死んで燃やされる時、体の微粒子が空気中に飛ぶ、死んだら全く無に返るわけではなく、世界の一部である点は原子レベルで見れば変わらないし、その微粒子を誰かが空気中から吸い込めば、誰かの体の一部になる

脳の神経細胞は宇宙の銀河の構図と似ている

ブッダは「我思う、故に我あり」を昔から否定していた → <われを考えて、有る>という<わせる不当な思惟>の根本をすべて制止せよ
ブッダの本来の教えは脱世俗的すぎた、だから後の人らによるアレンジが加わり、今の仏教へ
宗教、教典 - 昔の人が言っていること・作ったものだけど、それって正しい?

人間もテセウスの船、原子レベルでは常に入れ替わっている
「人間」ではなく、「入れ替わりながら固まりが維持されている原子のゆるやかな結合体」である
便利な統一性を維持するため、「意識」がある

「意識」は3次元でもなく、違う次元にある?
意識は脳の活動を見る鏡である
ベンジャミン・リベット「人間は、何かをしようと意思を起こす時、実はその意志を起こすよりも前に、本人にもわからないところで、すでに脳のその部位が反応している」

人間の「意識」は「脳」に働きかけることができない。
人間の「意識」=「原子の集合によってつくり出された無形のもの」は
「脳」=「無数の原子の集合・つまり有形の物体」に働きかけることができない。

意識「私」を司る脳の特定の部位は存在しない。
脳の大局的な動きによって意識「私」が生まれる。
脳がなければ、意識「私」は発生しない。
脳の活動が、意識「私」に反映される。
でも、意識「私」によって、脳に何らかの因果作用を働きかけることはできない。

我々は物語を発生させるために生きている。
そしてその物語に優劣はない。

ビックバンで生まれ、0.01秒後に1000億度になり、三分の間にヘリウムなどの原子核ができたこの約137億年前から続く圧倒的な"世界"が全て、今のあなたの物語の土台にある。

シュレーディンガーの猫の思考実験から考えられるように過去にも未来にも無限の「あったかもしれない可能性」が枝分かれ的にある、という意見はおかしい
「可能性」は有限である(ex. 人間から突然羽は生えない)し、あなたが歩んできているのはただ1本のまっすぐな道である。

我々人間とは、
説1:我々は、完全に定められた人生というショウを見せられている観客。
説2:我々は、全く偶然の連続による人生というショウを見せられている観客。

ただ、人間の誕生が仮に偶然だったとしても、その可能性はゼロではなかった。
逆に、この世界の可能性は有限で、完全な偶然など存在しない。

つまり
我々は、限られた範囲での偶然の連続によるショウを見せられている観客。

生物が他の無機質より不安定であり、やがて死ななければならないのは、おそらく多様性を発生させるため。
我々がなぜ生きているのか。
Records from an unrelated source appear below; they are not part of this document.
(** C4, amended: if no find text is a substring of a replace text of the
    list and, moreover, no find text overlaps a replace text of the list
    (no find text can begin inside a replace text, or end inside one, or
    hold one inside itself; next to an empty replace text a find text is a
    single character), then the transformer applied to its own result
    returns that result. *)
Theorem C4_idempotent_without_overlap
    (replacements : list pair) (content : str) (out : list Msg) :
  no_find_in_replace replacements = true ->
  no_find_overlaps_replace replacements = true ->
  fst ((once <- applyReplacements content replacements ;;
        applyReplacements once replacements) out)
  = fst (applyReplacements content replacements out).
Proof.
  intros Hdisj Hover.
  destruct (applyReplacements_run content replacements out) as (m & H).
  erewrite bind_ok by exact H.
  rewrite !applyReplacements_value. f_equal.
  unfold no_find_in_replace in Hdisj. rewrite forallb_forall in Hdisj.
  unfold no_find_overlaps_replace in Hover. rewrite forallb_forall in Hover.
  assert (Hne : forall q, In q replacements -> is_empty (fst q) = false).
  { intros q Hq. pose proof (Hdisj q Hq) as Hq'.
    rewrite forallb_forall in Hq'. specialize (Hq' q Hq).
    destruct (fst q); auto. now rewrite is_infix_empty in Hq'. }
  apply chained_replace_absent. intros [g r] Hp. cbn [fst].
  apply chained_replace_find_absent; auto.
  - intros q Hq. pose proof (Hover (g, r) Hp) as Hg.
    rewrite forallb_forall in Hg. apply negb_true_iff. now apply Hg.
  - left. now exists r.
Qed.

Lemma C4_idempotent_without_overlap_witness :
  fst ((once <- applyReplacements (py "teh adn tehadn x")
                  [(py "teh", py "the"); (py "adn", py "and"); (py "x", py "y")] ;;
        applyReplacements once
          [(py "teh", py "the"); (py "adn", py "and"); (py "x", py "y")]) [])
  = fst (applyReplacements (py "teh adn tehadn x")
           [(py "teh", py "the"); (py "adn", py "and"); (py "x", py "y")] []).
Proof.
  apply C4_idempotent_without_overlap; reflexivity.
Defined.

(** One-character find texts that occur in no replace text overlap none:
    the lists of character substitutions and deletions are covered. *)
Lemma single_char_no_overlap (replacements : list pair) :
  single_char_finds replacements = true ->
  no_find_in_replace replacements = true ->
  no_find_overlaps_replace replacements = true.
Proof.
  unfold single_char_finds, no_find_in_replace, no_find_overlaps_replace.
  rewrite !forallb_forall. intros Hone Hdisj p Hp.
  rewrite forallb_forall. intros q Hq. apply negb_true_iff.
  pose proof (Hone p Hp) as Hlen. pose proof (Hdisj p Hp) as Hin.
  rewrite forallb_forall in Hin. specialize (Hin q Hq).
  apply negb_true_iff in Hin.
  destruct p as [[|c [|d g]] r']; try discriminate. cbn [fst] in *.
  unfold overlaps. cbn [clash_tail suffix_clash]. rewrite orb_false_r.
  induction (snd q) as [|e r IH]; auto.
  rewrite is_infix_char in Hin. cbn [existsb] in Hin.
  apply orb_false_iff in Hin as [Hce Hr]. rewrite <- is_infix_char in Hr.
  cbn [clash_in]. rewrite (IH Hr), orb_false_r.
  unfold compat. cbn [starts_with]. rewrite (N.eqb_sym e c), Hce. reflexivity.
Qed.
それは物語を生むため。

神とは、恐らくこの世界、宇宙の仕組み全体のこと。だからこの世界の成り立ちそのものを神と呼んでいい。神に祈る。それは、全てに対して祈るということ。神に祈るとは、自分も含めた全てに対して祈ること。

我々は物語の行為者であると同時に、その自分の物語を見つめる意識という観客でもある。
だから、意識がある限り、私達は自分達の物語を見届けなければならない。